(* ===== verification/EventProps.v ===== *)
(** * What holds in every run of any number of threads with events *)

From S2P Require Import Prelude Conc Event EventSpec.

Local Open Scope Z_scope.

Section props.
Context {W : Type} `{!Wakeups W, HL : !WakeupLaws W}.
Context (handler : loc -> list loc -> list ev_call).
Abbreviation St := (ev_state W).
Implicit Types (s : St) (t d e : loc) (th : ev_thread).

(** What a thread begins between its own actions: a poll that may report a wakeup,
    its task, or calls of its own. *)
Inductive ev_start := SPoll | SLocal | SCalls (cs : list ev_call).
Definition begin t (b : ev_start) : prog St unit :=
  match b with
  | SPoll => poll_wakeup handler t
  | SLocal => local_task handler t
  | SCalls cs => run_ev_calls t cs
  end.
Definition may_start t (p : prog St unit) : Prop := exists b, Some (begin t b) = Some p.

(** Threads that just called [iv_event_init], in any kernel state. *)
Definition ev_boot (ts : gset loc) (w : W) : config :=
  (mk_ev (gset_to_gmap (mk_et 0 0 [] [] false PIdle [] []) ts) ∅ ∅ false ∅ w, gset_to_gmap (Ret tt) ts).
Definition ev_reachable (c : config) : Prop := exists ts w, steps may_start (ev_boot ts w) c.

Abbreviation ok := (config_ok ev_inv ev_aux (Some (PIdle, [])) breach).

Lemma boot_ok ts w : ok (ev_boot ts w).
Proof.
  split; cbn.
  - split; cbn.
    + intros t th [Ht <-]%lookup_gset_to_gmap_Some. split; try done.
      * constructor.
      * intros e ?%not_elem_of_nil. done.
    + intros e. by rewrite elem_of_empty.
    + done.
  - intros t p [Ht <-]%lookup_gset_to_gmap_Some. cbn. unfold ev_aux. cbn.
    by rewrite (proj2 (lookup_gset_to_gmap_Some _ _ _ _) (conj Ht eq_refl)).
Qed.

Lemma start_ok t p : may_start t p -> wpc ev_inv ev_aux breach t p (Some (PIdle, [])) (fun _ l => l = Some (PIdle, [])).
Proof.
  intros [[| |cs] [= <-]]; cbn [begin]; [apply poll_wakeup_wpc|apply local_task_wpc|].
  eapply wpc_mono; [apply calls_wpc|]. intros _ l (q&->&Hq). destruct q; [done|cbn in Hq; lia].
Qed.

Lemma reachable_config_ok c : ev_reachable c -> ok c.
Proof. intros (ts&w&Hs). eapply steps_ok; [exact start_ok|apply boot_ok|exact Hs]. Qed.

(** C2. No wakeup is lost, however the threads interleave: while events are on a
    thread's list, that thread is about to run them, or its task is registered, or
    it has a wakeup outstanding, or some poster is on its way to wake it.  So when all
    threads are at rest and nothing is outstanding for a thread, its handlers ran for
    everything that was posted to it. *)
Theorem iv_event_no_lost_wakeup s pool d th : ev_reachable (s, pool) -> es_threads s !! d = Some th ->
  (et_pending th <> [] -> et_pc th = PRun \/ et_local th = true \/ d ∈ woken (es_w s) \/ kicked s d) /\
  ((forall t p, pool !! t = Some p -> p = Ret tt) -> (forall t tht, es_threads s !! t = Some tht -> is_Some (pool !! t)) ->
   et_local th = false -> d ∉ woken (es_w s) -> et_ran th = et_posted th).
Proof.
  intros Hr Hd. destruct (reachable_config_ok _ Hr) as [Hi Ht]. cbn in Hi, Ht. pose proof (ei_threads _ Hi _ _ Hd) as Hok. split.
  { intros Hp. destruct (to_wake _ _ _ Hok Hp) as [?|[?|[?|?]]]; auto. }
  intros Hrest Hdom Hl Hw.
  assert (forall t tht, es_threads s !! t = Some tht -> et_pc tht = PIdle /\ et_batch tht = []) as Hidle.
  { intros t tht H1. destruct (Hdom t tht H1) as [p Hp]. pose proof (Ht t p Hp) as Hx. rewrite (Hrest t p Hp) in Hx.
    cbn in Hx. unfold ev_aux in Hx. rewrite H1 in Hx. by injection Hx. }
  destruct (Hidle d th Hd) as [Hpc Hb]. rewrite (to_posted _ _ _ Hok). unfold calling, listed. rewrite Hpc, Hb.
  destruct (et_pending th) as [|e l] eqn:Hp; [by rewrite !app_nil_r|].
  destruct (to_wake _ _ _ Hok) as [?|[?|[?|(t&tht&e'&H1&H2)]]]; [by rewrite Hp|congruence|done|congruence|].
  destruct (Hidle t tht H1). congruence.
Qed.

(** C20. Every event that was put on its owner's list runs exactly once for that, in the
    order of posting, in the thread that registered it, and only while it is registered:
    what was posted is what ran, then what is being run, then what is still listed,
    each event at most once. *)
Theorem iv_event_in_order s pool t th : ev_reachable (s, pool) -> es_threads s !! t = Some th ->
  et_posted th = et_ran th ++ calling th ++ et_batch th ++ et_pending th /\
  NoDup (et_batch th ++ et_pending th) /\
  (forall e, et_pc th = PCall e -> e ∈ es_registered s /\ es_owner s !! e = Some t) /\
  (forall e, e ∈ et_batch th ++ et_pending th -> es_owner s !! e = Some t /\
     (e ∈ es_registered s \/ et_pc th = PUnregister e true)).
Proof.
  intros Hr Ht. destruct (reachable_config_ok _ Hr) as [Hi _]. destruct (ei_threads _ Hi _ _ Ht) as [A B C D E F G].
  split_and!; [exact G|exact A| |exact B]. intros e He. unfold pc_ok in F. by rewrite He in F.
Qed.

(** No thread ever follows a dangling list cell, whatever the others do: the next
    action of any thread goes through, unless it is a call that the interface does
    not allow. *)
Theorem iv_event_safe s pool t B (m : M St B) k : ev_reachable (s, pool) -> pool !! t = Some (Act m k) ->
  wp breach m s (fun _ _ => True).
Proof. intros Hr Hp. exact (config_safe _ _ _ _ (s, pool) t B m k (reachable_config_ok _ Hr) Hp). Qed.

(** A thread's [event_count] is the number of events it has registered (and the one
    it is unregistering), and while there is any the thread can be woken in the way
    that posts wake it. *)
Theorem iv_event_count_exact s pool t th : ev_reachable (s, pool) -> es_threads s !! t = Some th ->
  et_event_count th = Z.of_nat (size (owned s t)) + leaving th /\
  (is_mt_app = true -> 0 < et_event_count th -> t ∈ if es_use_raw s then kick_set (es_w s) else rx_set (es_w s)).
Proof.
  intros Hr Ht. destruct (reachable_config_ok _ Hr) as [Hi _]. destruct (ei_threads _ Hi _ _ Ht) as [_ _ C D _ _ _].
  split; [exact C|]. intros Hm Hc. by destruct (D Hm Hc).
Qed.

(** When the thread's wakeup cannot be set up, [iv_event_register] reports it and the
    event stays unregistered; but the thread's [numobjs] keeps counting it, so that its
    [iv_main] no longer returns for want of objects. *)
Theorem iv_event_register_failure t e s th ret w' : es_threads s !! t = Some th -> et_event_count th = 0 -> is_mt_app = true ->
  es_use_raw s = true -> kick_register t (es_w s) = (ret, w') -> ret <> 0 -> e ∉ es_registered s ->
  nobody (unregistering e) (es_threads s) = true ->
  exists s', exec (iv_event_register t e) s = Ok (ret, s') /\ es_registered s' = es_registered s /\
    es_threads s' !! t = Some (set_et_numobjs (et_numobjs th + 1) th).
Proof.
  intros Ht Hc Hm Hu Hk Hret He Hn. unfold iv_event_register. cbn [exec act]. unfold iv_event_register_body.
  eexists. split; [|split].
  - unfold mbind at 1, M_bind at 1. unfold gets at 1, mbind at 1, M_bind at 1.
    unfold gets at 1, mbind at 1, M_bind at 1. unfold gets at 1, mbind at 1, M_bind at 1.
    rewrite bool_decide_true, Hn by done. cbn [requires andb]. unfold mbind at 1, M_bind at 1, mret at 1, M_ret at 1.
    rewrite (bind_Ok _ _ _ _ _ (upd_thread_Ok _ _ _ (fun th => set_et_numobjs (et_numobjs th + 1) th) Ht)).
    rewrite (bind_Ok _ _ _ _ _ (load_thread_Ok _ _ _ (put_lookup _ _ _))). cbv zeta. cbn [et_event_count set_et_numobjs]. rewrite Hc, Hm.
    rewrite (bind_Ok _ _ _ _ _ (upd_thread_Ok _ _ _ (set_et_event_count (0 + 1)) (put_lookup _ _ _))). rewrite put_put.
    cbn [Z.eqb andb]. set (s1 := put_thread _ _ s).
    assert (register_kick t s1 = Ok (ret, set_es_w w' s1)) as E.
    { unfold register_kick, gets, mbind, M_bind, kernel, when. cbn [s1 put_thread set_es_threads es_use_raw es_w]. rewrite Hu. cbn.
      rewrite Hu. change (es_w s1) with (es_w s). by rewrite Hk. }
    rewrite (bind_Ok _ _ _ _ _ E). rewrite (proj2 (Z.eqb_neq _ _) Hret). cbn [negb].
    rewrite (bind_Ok _ _ _ _ _ (upd_thread_Ok (set_es_w w' s1) t _ (set_et_event_count 0) (put_lookup t _ s))). reflexivity.
  - done.
  - rewrite put_lookup. f_equal. rewrite <-Hc. by destruct th.
Qed.
Lemma ev_sched_reachable cs ts w : ev_reachable (sched_from (fun t b => Some (begin t b)) cs (ev_boot ts w)).
Proof. exists ts, w. apply sched_steps. Qed.
End props.

(** ** Two threads

    A process in which [event_rx_on] works ([rx]) or not; thread 9's kick cannot be
    set up. *)
Record evsim := mk_evsim { xv_rx : gset loc; xv_kick : gset loc; xv_woken : gset loc }.
Section sim.
Context (rx : bool).
#[local] Instance evsim_wakeups : Wakeups evsim := {
  is_mt_app := true;
  event_rx_on t w := if rx then (false, mk_evsim ({[t]} ∪ xv_rx w) (xv_kick w) (xv_woken w)) else (true, w);
  event_rx_off t w := mk_evsim (xv_rx w ∖ {[t]}) (xv_kick w) (xv_woken w ∖ {[t]});
  event_send t w := mk_evsim (xv_rx w) (xv_kick w) ({[t]} ∪ xv_woken w);
  kick_register t w := if decide (t = 9%positive) then (-1, w) else (0, mk_evsim (xv_rx w) ({[t]} ∪ xv_kick w) (xv_woken w));
  kick_unregister t w := mk_evsim (xv_rx w) (xv_kick w ∖ {[t]}) (xv_woken w ∖ {[t]});
  kick_post t w := mk_evsim (xv_rx w) (xv_kick w) ({[t]} ∪ xv_woken w);
  wk_take t w := (bool_decide (t ∈ xv_woken w), mk_evsim (xv_rx w) (xv_kick w) (xv_woken w ∖ {[t]})) }.
#[local, refine] Instance evsim_laws : WakeupLaws evsim := {
  rx_works := rx; rx_set := xv_rx; kick_set := xv_kick; woken := xv_woken }.
Proof.
  - intros t w f w'. cbn. by destruct rx; intros [= <- <-].
  - done.
  - done.
  - intros t w r w'. cbn. case_decide; intros [= <- <-]; (split_and!; [done|done|set_solver +]).
  - done.
  - done.
  - intros t w b w' [= <- <-]. split_and!; [done..|]. intros Hb. by apply bool_decide_eq_false in Hb.
Defined.

Definition demo_handler (t : loc) (ran : list loc) : list ev_call :=
  match ran with [3%positive] => [EPost 4%positive] | _ => [] end.
(** Thread 1 registers events 3 and 4; thread 2 posts 3 and is about to wake thread 1,
    which meanwhile polls without a wakeup. *)
Definition demo_choices : list (choice ev_start) :=
  [Begin 1 (SCalls [ERegister 3; ERegister 4]); Go 1; Go 1; Begin 2 (SCalls [EPost 3]); Begin 1 SPoll; Go 1; Go 2]%positive.
(** Thread 2 wakes it, thread 1 polls and takes event 3, whose handler posts 4; its task runs 4. *)
Definition demo_more : list (choice ev_start) :=
  [Go 2; Begin 1 SPoll; Go 1; Go 1; Go 1; Go 1; Go 1; Go 1; Begin 1 SLocal; Go 1; Go 1; Go 1; Go 1]%positive.
Definition demo_config (cs : list (choice ev_start)) := sched_from (fun t b => Some (begin demo_handler t b)) cs (ev_boot {[1; 2]}%positive (mk_evsim ∅ ∅ ∅)).
Lemma demo_reachable cs : ev_reachable demo_handler ((demo_config cs).1, (demo_config cs).2).
Proof. unfold demo_config. pose proof (ev_sched_reachable demo_handler cs {[1; 2]}%positive (mk_evsim ∅ ∅ ∅)) as H. by destruct (sched_from _ _ _). Qed.
End sim.

#[local] Existing Instance evsim_wakeups.
#[local] Existing Instance evsim_laws.

Definition demo_thread (rx : bool) (cs : list (choice ev_start)) (t : loc) : ev_thread :=
  default (mk_et 0 0 [] [] false PIdle [] []) (es_threads (demo_config rx cs).1 !! t).

(** In the first state thread 2 is on its way; in the second all have come to rest. *)
Lemma iv_event_no_lost_wakeup_witness :
  (et_pending (demo_thread true demo_choices 1) = [3%positive] /\
   (et_pc (demo_thread true demo_choices 1) = PRun \/ et_local (demo_thread true demo_choices 1) = true \/
    1%positive ∈ xv_woken (es_w (demo_config true demo_choices).1) \/ kicked (demo_config true demo_choices).1 1%positive)) /\
  et_ran (demo_thread true (demo_choices ++ demo_more) 1) = [3; 4]%positive.
Proof.
  split; [split; [by vm_compute|]|by vm_compute].
  refine (proj1 (iv_event_no_lost_wakeup (HL := evsim_laws true) demo_handler (demo_config true demo_choices).1 (demo_config true demo_choices).2 1
    (demo_thread true demo_choices 1) (demo_reachable true demo_choices) _) _); [by vm_compute|by vm_compute].
Defined.
Lemma iv_event_in_order_witness : et_posted (demo_thread false (demo_choices ++ demo_more) 1) =
  et_ran (demo_thread false (demo_choices ++ demo_more) 1) ++ calling (demo_thread false (demo_choices ++ demo_more) 1) ++
  et_batch (demo_thread false (demo_choices ++ demo_more) 1) ++ et_pending (demo_thread false (demo_choices ++ demo_more) 1) /\
  et_posted (demo_thread false (demo_choices ++ demo_more) 1) = [3; 4]%positive.
Proof.
  split; [|by vm_compute].
  refine (proj1 (iv_event_in_order (HL := evsim_laws false) demo_handler (demo_config false (demo_choices ++ demo_more)).1
    (demo_config false (demo_choices ++ demo_more)).2 1 _ (demo_reachable false (demo_choices ++ demo_more)) _)); by vm_compute.
Defined.
Lemma iv_event_safe_witness : exists B (m : M (ev_state evsim) B) k,
  (demo_config true demo_choices).2 !! 2%positive = Some (Act m k) /\ wp breach m (demo_config true demo_choices).1 (fun _ _ => True).
Proof.
  eexists _, _, _. split; [vm_compute; reflexivity|].
  eapply (iv_event_safe (HL := evsim_laws true) demo_handler (demo_config true demo_choices).1 (demo_config true demo_choices).2 2
    _ _ _ (demo_reachable true demo_choices)). vm_compute. reflexivity.
Defined.
Lemma iv_event_count_exact_witness : et_event_count (demo_thread false demo_choices 1) = 2 /\
  1%positive ∈ kick_set (WakeupLaws := evsim_laws false) (es_w (demo_config false demo_choices).1).
Proof.
  split; [by vm_compute|].
  refine (proj2 (iv_event_count_exact (HL := evsim_laws false) demo_handler (demo_config false demo_choices).1
    (demo_config false demo_choices).2 1 (demo_thread false demo_choices 1) (demo_reachable false demo_choices) _) eq_refl _); by vm_compute.
Defined.
Definition demo_fail : ev_state evsim :=
  mk_ev {[9%positive := mk_et 0 0 [] [] false PIdle [] []]} ∅ ∅ true ∅ (mk_evsim ∅ ∅ ∅).
Lemma iv_event_register_failure_witness : exists s', exec (iv_event_register (Wakeups0 := evsim_wakeups false) 9 3) demo_fail = Ok (-1, s') /\
  es_registered s' = ∅ /\ es_threads s' !! 9%positive = Some (mk_et 1 0 [] [] false PIdle [] []).
Proof.
  exact (iv_event_register_failure (Wakeups0 := evsim_wakeups false) 9 3 demo_fail (mk_et 0 0 [] [] false PIdle [] []) (-1) (mk_evsim ∅ ∅ ∅)
    eq_refl eq_refl eq_refl eq_refl eq_refl ltac:(discriminate) (not_elem_of_empty 3%positive) eq_refl).
Defined.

######

Problem statement: Begin with the first line of the records and reproduce each line as is, ending with the line that holds "Definition may_start t".

Solution for this task:
(* ===== verification/EventProps.v ===== *)
(** * What holds in every run of any number of threads with events *)

From S2P Require Import Prelude Conc Event EventSpec.

Local Open Scope Z_scope.

Section props.
Context {W : Type} `{!Wakeups W, HL : !WakeupLaws W}.
Context (handler : loc -> list loc -> list ev_call).
Abbreviation St := (ev_state W).
Implicit Types (s : St) (t d e : loc) (th : ev_thread).

(** What a thread begins between its own actions: a poll that may report a wakeup,
    its task, or calls of its own. *)
Inductive ev_start := SPoll | SLocal | SCalls (cs : list ev_call).
Definition begin t (b : ev_start) : prog St unit :=
  match b with
  | SPoll => poll_wakeup handler t
  | SLocal => local_task handler t
  | SCalls cs => run_ev_calls t cs
  end.
Definition may_start t (p : prog St unit) : Prop := exists b, Some (begin t b) = Some p.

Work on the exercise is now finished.